But today as I wait for my team to do a final deploy fixing a bug with too-long URL names for Flash Media Encoder, I have some spare time to mention what's going on and make some people an offer they cannot refuse.
So, for the past half year of so we've been hacking away at a new service to solve a very specific problem in streaming. From 2005-2010 the streaming world mostly settled on Flash as a common platform, which was an unstable equilibrium for everyone involved, but it seemed to work. However, with the amount of codecs, devices and platforms there are today, this equilibrium has been falling. The introduction of iPhone, Microsoft's heavy pushing of Silverlight (paying companies to stream in it - and funnily enough those companies usually stop using Silverlight when the money faucet closes), GoogleTV, the introduction of WebM, the arrival of HTML5 (ironically pushed by Apple - yay - even though their HTML5 sites usually only work in Safari - boo)... all these movements served to upset the status quo once again.
To the eye of the casual observer, it would seem that all streaming has standardized on H264, and so transmuxing technologies are popping up - taking the same video encoding and just remux it for different technologies. However, in practice, H264 is a collection of many techniques and profiles, different levels of complexity, and not all devices support the same profiles and techniques. If you want to stream to all H264 devices with just one encoding, you'll have to settle for the least common denominator in terms of quality, and you'll have to pick a resolution that works subpar for all of them.

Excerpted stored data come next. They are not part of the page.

(** ** Candidates and the sibling index *)

Lemma indexed_prefix_inj (name named key_prefix : string) :
  Inj (=) (=) (indexed_prefix name named key_prefix).
Proof.
  intros i j H. unfold indexed_prefix in H.
  do 3 apply String.app_inj in H.
  rewrite <-!string_app_assoc in H.
  do 2 apply string_app_inv_tail in H. by apply (inj pretty) in H.
Qed.

Section sibling_facts.
Context (candidate : nat → string) (used0 : gset string).

Lemma sibling_loop_some (fuel i r : nat) :
  sibling_loop candidate used0 fuel i = Some r →
  i ≤ r ∧ (candidate r ∉ used0) ∧ ∀ j, i ≤ j < r → candidate j ∈ used0.
Proof.
  revert i. induction fuel as [|fuel IH]; intros i; [done|]. cbn.
  case_decide as Hi.
  - intros (? & ? & Hlt)%IH. split_and!; [lia|done|].
    intros j ?. destruct (decide (j = i)) as [->|]; [done|]. apply Hlt. lia.
  - intros [= <-]. split_and!; [lia|done|]. intros j ?. lia.
Qed.

Lemma sibling_loop_none (fuel i : nat) :
  sibling_loop candidate used0 fuel i = None →
  ∀ j, i ≤ j < i + fuel → candidate j ∈ used0.
Proof.
  revert i. induction fuel as [|fuel IH]; intros i; cbn.
  - intros _ j ?. lia.
  - case_decide as Hi; [|done]. intros Hn j ?.
    destruct (decide (j = i)) as [->|]; [done|]. apply (IH _ Hn). lia.
Qed.

(** The loop ends: the candidates are pairwise different and the set
    is finite. *)
Lemma find_sibling_index_least :
  Inj (=) (=) candidate →
  ∃ i, find_sibling_index candidate used0 = Ok i ∧ least_free candidate used0 i.
Proof.
  intros Hinj. unfold find_sibling_index.
  destruct (sibling_loop _ _ _ _) as [r|] eqn:Hloop.
  - exists r. split; [done|].
    apply sibling_loop_some in Hloop as (_ & ? & Hlt).
    split; [done|]. intros j ?. apply Hlt. lia.
  - exfalso.
    pose proof (sibling_loop_none _ _ Hloop) as Hall.
    set (n := size used0) in *.
    set (l := candidate <$> seq 0 (S n)).
    assert (NoDup l) as Hnd.
    { apply (NoDup_fmap_2 _). apply NoDup_seq. }
    assert (list_to_set l ⊆ used0) as Hsub.
    { intros x [y [-> Hy%elem_of_seq]]%elem_of_list_to_set%list_elem_of_fmap.
      apply Hall. lia. }
    apply subseteq_size in Hsub.
    rewrite size_list_to_set in Hsub by done.
    unfold l in Hsub. rewrite length_fmap, length_seq in Hsub. lia.
Qed.

Lemma least_free_unique (i j : nat) :
  least_free candidate used0 i → least_free candidate used0 j → i = j.
Proof.
  intros [Hi Hilt] [Hj Hjlt].
  destruct (Nat.lt_trichotomy i j) as [?|[?|?]]; [|done|].
  - destruct Hi. by apply Hjlt.
  - destruct Hj. by apply Hilt.
Qed.

Lemma find_sibling_index_eq (i : nat) :
  Inj (=) (=) candidate →
  least_free candidate used0 i →
  find_sibling_index candidate used0 = Ok i.
Proof.
  intros Hinj Hi. destruct (find_sibling_index_least Hinj) as (j & -> & Hj).
  f_equal. by eapply least_free_unique.
Qed.
End sibling_facts.

(** ** A segment against a chained prefix *)

Section chained.
Abbreviation chars := String.list_ascii_of_string.

Lemma chars_indexed_prefix (name named key_prefix : string) (i : nat) :
  chars (indexed_prefix name named key_prefix i)
  = chars name ++ chars named ++ "["%char :: chars (pretty i)
      ++ "]"%char :: "."%char :: chars key_prefix.
Proof. unfold indexed_prefix. by rewrite !chars_app. Qed.

(** A list that ends with the digits [K] cannot also end with a bracket
    followed by fewer characters. *)
Lemma digits_not_after_bracket (K J l1 l2 : list ascii) :
  "["%char ∉ K → length J < length K →
  l1 ++ K ≠ l2 ++ "["%char :: J.
Proof.
  intros HK Hlen Heq. apply app_eq_app in Heq as [l [[-> HJ]|[-> HJ]]].
  - destruct l as [|a l].
    + cbn in HJ. subst K. apply HK. constructor.
    + cbn in HJ. injection HJ as _ HJ. subst J. rewrite length_app in Hlen. lia.
  - subst K. apply HK. apply elem_of_app. right. constructor.
Qed.

(** The own segment of a widget, with any index, is never the prefix
    chained under a parent segment. *)
Lemma own_segment_not_chained (parent name named : string) (k j x : nat) :
  indexed_prefix name named "" k
  ≠ indexed_prefix parent "" (indexed_prefix name named "" j) x.
Proof.
  intros Heq. apply (f_equal chars) in Heq.
  rewrite !chars_indexed_prefix in Heq. cbn [chars] in Heq.
  pose proof (f_equal length Heq) as Hlen.
  repeat (rewrite ?length_app in Hlen; cbn [length] in Hlen).
  set (K := chars (pretty k)) in *. set (J := chars (pretty j)) in *.
  set (tail := ["]"%char; "."%char]) in *.
  apply (digits_not_after_bracket K J
           (chars name ++ chars named ++ ["["%char])
           (chars parent ++ "["%char :: chars (pretty x) ++ tail
              ++ chars name ++ chars named));
    [apply pretty_nat_no_bracket|lia|].
  apply (app_inv_tail tail).
  repeat first [rewrite <-app_assoc | progress cbn [app]].
  repeat first [rewrite <-app_assoc in Heq | progress cbn [app] in Heq].
  exact Heq.
Qed.
End chained.

(** ** The walk over the stack *)

Lemma bind_Ok {A B : Type} (a : A) (f : A → outcome B) : Ok a ≫= f = f a.
Proof. reflexivity. Qed.

Lemma named_part_used (named : option string) : named_part named true = "".
Proof. by destruct named. Qed.

Lemma walk_stepped_over (named : option string) (frame : FrameInfo)
    (frames : list FrameInfo) (w : walk_state) :
  stepped_over frame = true →
  walk named (frame :: frames) w = walk named frames w.
Proof.
  unfold stepped_over. cbn. destruct (f_self frame) as [c|]; [|done].
  intros [-> Hline]%andb_true_iff. unfold isinstance_ABC.
  destruct (code_context frame) as [line|]; [|done]. by rewrite Hline.
Qed.

Lemma walk_skips (named : option string) (skips frames : list FrameInfo)
    (w : walk_state) :
  forallb stepped_over skips = true →
  walk named (skips ++ frames) w = walk named frames w.
Proof.
  induction skips as [|frame skips IH]; [done|].
  intros [Hf Hs]%andb_true_iff. rewrite <-app_comm_cons.
  rewrite walk_stepped_over by done. auto.
Qed.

Now, content producers hate this sort of situation. They just want to get the signal out there, because that's what matters. The codec and the streaming is just the technological means to get it across the internet. And now the market is asking them to put a bunch of machines in their facilities, learn a lot of technologies they'd rather not worry about, consume heaps of bandwidth to send each version online, and then have to do it all over again each time something changes out there - a new codec, a new device, a new favorite resolution, ...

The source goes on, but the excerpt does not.